TASK ITEM:
Once you have read the records below, print them again exactly as they stand.
(Beginning of DATA FOR ANALYSIS)
(** X5. When [chain] throws. [chain] raises a [TypeError] in exactly two
    situations: the last segment of a non-empty context chain is empty
    (there is no pivot to read), or the path is empty while the pivot has
    at least one context (the first element of the empty append tail is
    read). An empty context chain never throws. *)
Theorem chain_throws_iff (state : State) (contextChain : list (SimplePath Rank))
    (path : SimplePath Rank) :
  chain normalizeThought getContextsSortedAndRanked splice state contextChain path
  = TypeError
  ↔ ∃ lastSegment,
      last contextChain = Some lastSegment
      ∧ (lastSegment = []
         ∨ ∃ pivot, head lastSegment = Some pivot
                    ∧ path = []
                    ∧ getContextsSortedAndRanked state (value pivot) ≠ []).
Proof.
  unfold chain. destruct (last contextChain) as [lastSegment|]; [|split; [done|]].
  2: { by intros (? & ? & _). }
  unfold head at 1. destruct (last lastSegment) as [pivot|] eqn:Hpivot.
  - destruct (decide (path = [])) as [->|Hpath].
    + rewrite slice_nil.
      destruct (getContextsSortedAndRanked state (value pivot)) as [|c cs] eqn:Ec.
      * split; [done|].
        intros (? & [= <-] & [-> | (p' & Hp' & _ & Hne)]); [done|].
        unfold head in Hp'. rewrite Hpivot in Hp'. injection Hp' as <-. by rewrite Ec in Hne.
      * split; [|done]. intros _. exists lastSegment. split; [done|]. right.
        exists pivot. unfold head. by rewrite Ec.
    + pose proof (slice_before_nonempty (isPivot normalizeThought pivot) path Hpath) as Hne.
      destruct (slice _ path) as [|first tail]; [done|].
      split; [done|].
      intros (? & [= <-] & [-> | (p' & _ & Hp' & _)]); done.
  - split; [|done]. intros _. exists lastSegment. split; [done|]. left.
    by apply last_None.
Qed.

(** The result of [chain] for a non-empty append tail. *)
Lemma chain_append (state : State)
    (segment0 : SimplePath Rank) (segments : list (SimplePath Rank))
    (lastSegment path : SimplePath Rank) (pivot first : Child Rank)
    (tail : SimplePath Rank) :
  last (segment0 :: segments) = Some lastSegment →
  head lastSegment = Some pivot →
  slice (findIndex (isPivot normalizeThought pivot) path - 1) path = first :: tail →
  chain normalizeThought getContextsSortedAndRanked splice state
    (segment0 :: segments) path
  = Ok (segment0
        ++ concat (map (fun thoughts => splice thoughts 1%nat 1%nat) segments)
        ++ splice (reRanked first (first :: tail)
                     (List.find (inContextOf normalizeThought first)
                        (getContextsSortedAndRanked state (value pivot))))
             1%nat 1%nat).
Proof.
  intros Hlast Hpivot Happend. unfold chain. rewrite Hlast, Hpivot, Happend.
  rewrite <- app_comm_cons, removeOverlap_cons.
  rewrite map_app, concat_app. simpl. by rewrite app_nil_r.
Qed.

(** X6. A pivot at the start of the path. When the pivot is matched at
    index 0 of the path, the append tail is [path.slice(-1)]: [chain] ends
    its result with the last element of the path only (re-ranked when a
    context matches), and every element of the path between the pivot and
    the last one is left out. *)
Theorem chain_pivot_at_start (state : State)
    (segment0 : SimplePath Rank) (segments : list (SimplePath Rank))
    (lastSegment path : SimplePath Rank) (pivot final : Child Rank) :
  (∀ thoughts, splice thoughts 1%nat 1%nat = pureSplice thoughts 1 1) →
  last (segment0 :: segments) = Some lastSegment →
  head lastSegment = Some pivot →
  findIndex (isPivot normalizeThought pivot) path = 0 →
  last path = Some final →
  chain normalizeThought getContextsSortedAndRanked splice state
    (segment0 :: segments) path
  = Ok (segment0
        ++ concat (map (fun thoughts => pureSplice thoughts 1 1) segments)
        ++ [asAppended normalizeThought getContextsSortedAndRanked state pivot final]).
Proof.
  intros Hsplice Hlast Hpivot Hfound [pre ->]%last_Some.
  assert (slice (findIndex (isPivot normalizeThought pivot) (pre ++ [final]) - 1)
            (pre ++ [final]) = [final]) as Happend.
  { rewrite Hfound. unfold slice. rewrite length_app. simpl.
    replace (Z.to_nat _) with (length pre) by lia.
    by rewrite drop_app_length. }
  rewrite (chain_append state _ _ _ _ _ _ _ Hlast Hpivot Happend).
  rewrite Hsplice, (map_ext _ _ Hsplice segments). do 3 f_equal.
  unfold asAppended, reRanked. by destruct (List.find _ _).
Qed.

(** X7. A pivot that is not in the path. When no element of a path of at
    least two elements matches the pivot, [findIndex] returns -1 and the
    append tail is [path.slice(-2)], the last two elements: [chain] ends
    its result with the element before the last one (re-ranked when a
    context matches); the last element of the path, at index 1 of the
    tail, is removed. *)
Theorem chain_pivot_not_found (state : State)
    (segment0 : SimplePath Rank) (segments : list (SimplePath Rank))
    (lastSegment pre : SimplePath Rank) (pivot before final : Child Rank) :
  (∀ thoughts, splice thoughts 1%nat 1%nat = pureSplice thoughts 1 1) →
  last (segment0 :: segments) = Some lastSegment →
  head lastSegment = Some pivot →
  findIndex (isPivot normalizeThought pivot) (pre ++ [before; final]) = -1 →
  chain normalizeThought getContextsSortedAndRanked splice state
    (segment0 :: segments) (pre ++ [before; final])
  = Ok (segment0
        ++ concat (map (fun thoughts => pureSplice thoughts 1 1) segments)
        ++ [asAppended normalizeThought getContextsSortedAndRanked state pivot before]).
Proof.
  intros Hsplice Hlast Hpivot Hfound.
  assert (slice (findIndex (isPivot normalizeThought pivot) (pre ++ [before; final]) - 1)
            (pre ++ [before; final]) = [before; final]) as Happend.
  { rewrite Hfound. unfold slice. rewrite length_app. simpl.
    replace (Z.to_nat _) with (length pre) by lia.
    by rewrite drop_app_length. }
  rewrite (chain_append state _ _ _ _ _ _ _ Hlast Hpivot Happend).
  rewrite Hsplice, (map_ext _ _ Hsplice segments). do 3 f_equal.
  unfold asAppended, reRanked. by destruct (List.find _ _).
Qed.

End ChainEdges.

(** [chain [[x; a]] [a; b; c]]: the pivot [a] is at index 0 and the result
    is [x; a; c]; [b] is left out. *)
Lemma chain_pivot_at_start_witness :
  Chain.chain Chain.sameValue Chain.noContexts (fun l => pureSplice l) tt
    [[Chain.thoughtRanked "x"; Chain.thoughtRanked "a"]] Chain.abc
  = Ok [Chain.thoughtRanked "x"; Chain.thoughtRanked "a"; Chain.thoughtRanked "c"].
Proof.
  apply (chain_pivot_at_start Chain.sameValue Chain.noContexts (fun l => pureSplice l) tt
           [Chain.thoughtRanked "x"; Chain.thoughtRanked "a"] []
           [Chain.thoughtRanked "x"; Chain.thoughtRanked "a"] Chain.abc
           (Chain.thoughtRanked "a") (Chain.thoughtRanked "c")); reflexivity.
Defined.

(** [chain [[x; z]] [a; b; c]]: the pivot [z] is not in the path and the
    result is [x; z; b]. *)
Lemma chain_pivot_not_found_witness :
  Chain.chain Chain.sameValue Chain.noContexts (fun l => pureSplice l) tt
    [[Chain.thoughtRanked "x"; Chain.thoughtRanked "z"]] Chain.abc
  = Ok [Chain.thoughtRanked "x"; Chain.thoughtRanked "z"; Chain.thoughtRanked "b"].
Proof.
  apply (chain_pivot_not_found Chain.sameValue Chain.noContexts (fun l => pureSplice l) tt
           [Chain.thoughtRanked "x"; Chain.thoughtRanked "z"] []
           [Chain.thoughtRanked "x"; Chain.thoughtRanked "z"] [Chain.thoughtRanked "a"]
           (Chain.thoughtRanked "z") (Chain.thoughtRanked "b") (Chain.thoughtRanked "c"));
    reflexivity.
Defined.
(End of DATA FOR ANALYSIS)
WRITTEN ANSWER:
(** X5. When [chain] throws. [chain] raises a [TypeError] in exactly two
    situations: the last segment of a non-empty context chain is empty
    (there is no pivot to read), or the path is empty while the pivot has
    at least one context (the first element of the empty append tail is
    read). An empty context chain never throws. *)
Theorem chain_throws_iff (state : State) (contextChain : list (SimplePath Rank))
    (path : SimplePath Rank) :
  chain normalizeThought getContextsSortedAndRanked splice state contextChain path
  = TypeError
  ↔ ∃ lastSegment,
      last contextChain = Some lastSegment
      ∧ (lastSegment = []
         ∨ ∃ pivot, head lastSegment = Some pivot
                    ∧ path = []
                    ∧ getContextsSortedAndRanked state (value pivot) ≠ []).
Proof.
  unfold chain. destruct (last contextChain) as [lastSegment|]; [|split; [done|]].
  2: { by intros (? & ? & _). }
  unfold head at 1. destruct (last lastSegment) as [pivot|] eqn:Hpivot.
  - destruct (decide (path = [])) as [->|Hpath].
    + rewrite slice_nil.
      destruct (getContextsSortedAndRanked state (value pivot)) as [|c cs] eqn:Ec.
      * split; [done|].
        intros (? & [= <-] & [-> | (p' & Hp' & _ & Hne)]); [done|].
        unfold head in Hp'. rewrite Hpivot in Hp'. injection Hp' as <-. by rewrite Ec in Hne.
      * split; [|done]. intros _. exists lastSegment. split; [done|]. right.
        exists pivot. unfold head. by rewrite Ec.
    + pose proof (slice_before_nonempty (isPivot normalizeThought pivot) path Hpath) as Hne.
      destruct (slice _ path) as [|first tail]; [done|].
      split; [done|].
      intros (? & [= <-] & [-> | (p' & _ & Hp' & _)]); done.
  - split; [|done]. intros _. exists lastSegment. split; [done|]. left.
    by apply last_None.
Qed.

(** The result of [chain] for a non-empty append tail. *)
Lemma chain_append (state : State)
    (segment0 : SimplePath Rank) (segments : list (SimplePath Rank))
    (lastSegment path : SimplePath Rank) (pivot first : Child Rank)
    (tail : SimplePath Rank) :
  last (segment0 :: segments) = Some lastSegment →
  head lastSegment = Some pivot →
  slice (findIndex (isPivot normalizeThought pivot) path - 1) path = first :: tail →
  chain normalizeThought getContextsSortedAndRanked splice state
    (segment0 :: segments) path
  = Ok (segment0
        ++ concat (map (fun thoughts => splice thoughts 1%nat 1%nat) segments)
        ++ splice (reRanked first (first :: tail)
                     (List.find (inContextOf normalizeThought first)
                        (getContextsSortedAndRanked state (value pivot))))
             1%nat 1%nat).
Proof.
  intros Hlast Hpivot Happend. unfold chain. rewrite Hlast, Hpivot, Happend.
  rewrite <- app_comm_cons, removeOverlap_cons.
  rewrite map_app, concat_app. simpl. by rewrite app_nil_r.
Qed.

(** X6. A pivot at the start of the path. When the pivot is matched at
    index 0 of the path, the append tail is [path.slice(-1)]: [chain] ends
    its result with the last element of the path only (re-ranked when a
    context matches), and every element of the path between the pivot and
    the last one is left out. *)
Theorem chain_pivot_at_start (state : State)
    (segment0 : SimplePath Rank) (segments : list (SimplePath Rank))
    (lastSegment path : SimplePath Rank) (pivot final : Child Rank) :
  (∀ thoughts, splice thoughts 1%nat 1%nat = pureSplice thoughts 1 1) →
  last (segment0 :: segments) = Some lastSegment →
  head lastSegment = Some pivot →
  findIndex (isPivot normalizeThought pivot) path = 0 →
  last path = Some final →
  chain normalizeThought getContextsSortedAndRanked splice state
    (segment0 :: segments) path
  = Ok (segment0
        ++ concat (map (fun thoughts => pureSplice thoughts 1 1) segments)
        ++ [asAppended normalizeThought getContextsSortedAndRanked state pivot final]).
Proof.
  intros Hsplice Hlast Hpivot Hfound [pre ->]%last_Some.
  assert (slice (findIndex (isPivot normalizeThought pivot) (pre ++ [final]) - 1)
            (pre ++ [final]) = [final]) as Happend.
  { rewrite Hfound. unfold slice. rewrite length_app. simpl.
    replace (Z.to_nat _) with (length pre) by lia.
    by rewrite drop_app_length. }
  rewrite (chain_append state _ _ _ _ _ _ _ Hlast Hpivot Happend).
  rewrite Hsplice, (map_ext _ _ Hsplice segments). do 3 f_equal.
  unfold asAppended, reRanked. by destruct (List.find _ _).
Qed.

(** X7. A pivot that is not in the path. When no element of a path of at
    least two elements matches the pivot, [findIndex] returns -1 and the
    append tail is [path.slice(-2)], the last two elements: [chain] ends
    its result with the element before the last one (re-ranked when a
    context matches); the last element of the path, at index 1 of the
    tail, is removed. *)
Theorem chain_pivot_not_found (state : State)
    (segment0 : SimplePath Rank) (segments : list (SimplePath Rank))
    (lastSegment pre : SimplePath Rank) (pivot before final : Child Rank) :
  (∀ thoughts, splice thoughts 1%nat 1%nat = pureSplice thoughts 1 1) →
  last (segment0 :: segments) = Some lastSegment →
  head lastSegment = Some pivot →
  findIndex (isPivot normalizeThought pivot) (pre ++ [before; final]) = -1 →
  chain normalizeThought getContextsSortedAndRanked splice state
    (segment0 :: segments) (pre ++ [before; final])
  = Ok (segment0
        ++ concat (map (fun thoughts => pureSplice thoughts 1 1) segments)
        ++ [asAppended normalizeThought getContextsSortedAndRanked state pivot before]).
Proof.
  intros Hsplice Hlast Hpivot Hfound.
  assert (slice (findIndex (isPivot normalizeThought pivot) (pre ++ [before; final]) - 1)
            (pre ++ [before; final]) = [before; final]) as Happend.
  { rewrite Hfound. unfold slice. rewrite length_app. simpl.
    replace (Z.to_nat _) with (length pre) by lia.
    by rewrite drop_app_length. }
  rewrite (chain_append state _ _ _ _ _ _ _ Hlast Hpivot Happend).
  rewrite Hsplice, (map_ext _ _ Hsplice segments). do 3 f_equal.
  unfold asAppended, reRanked. by destruct (List.find _ _).
Qed.

End ChainEdges.

(** [chain [[x; a]] [a; b; c]]: the pivot [a] is at index 0 and the result
    is [x; a; c]; [b] is left out. *)
Lemma chain_pivot_at_start_witness :
  Chain.chain Chain.sameValue Chain.noContexts (fun l => pureSplice l) tt
    [[Chain.thoughtRanked "x"; Chain.thoughtRanked "a"]] Chain.abc
  = Ok [Chain.thoughtRanked "x"; Chain.thoughtRanked "a"; Chain.thoughtRanked "c"].
Proof.
  apply (chain_pivot_at_start Chain.sameValue Chain.noContexts (fun l => pureSplice l) tt
           [Chain.thoughtRanked "x"; Chain.thoughtRanked "a"] []
           [Chain.thoughtRanked "x"; Chain.thoughtRanked "a"] Chain.abc
           (Chain.thoughtRanked "a") (Chain.thoughtRanked "c")); reflexivity.
Defined.

(** [chain [[x; z]] [a; b; c]]: the pivot [z] is not in the path and the
    result is [x; z; b]. *)
Lemma chain_pivot_not_found_witness :
  Chain.chain Chain.sameValue Chain.noContexts (fun l => pureSplice l) tt
    [[Chain.thoughtRanked "x"; Chain.thoughtRanked "z"]] Chain.abc
  = Ok [Chain.thoughtRanked "x"; Chain.thoughtRanked "z"; Chain.thoughtRanked "b"].
Proof.
  apply (chain_pivot_not_found Chain.sameValue Chain.noContexts (fun l => pureSplice l) tt
           [Chain.thoughtRanked "x"; Chain.thoughtRanked "z"] []
           [Chain.thoughtRanked "x"; Chain.thoughtRanked "z"] [Chain.thoughtRanked "a"]
           (Chain.thoughtRanked "z") (Chain.thoughtRanked "b") (Chain.thoughtRanked "c"));
    reflexivity.
Defined.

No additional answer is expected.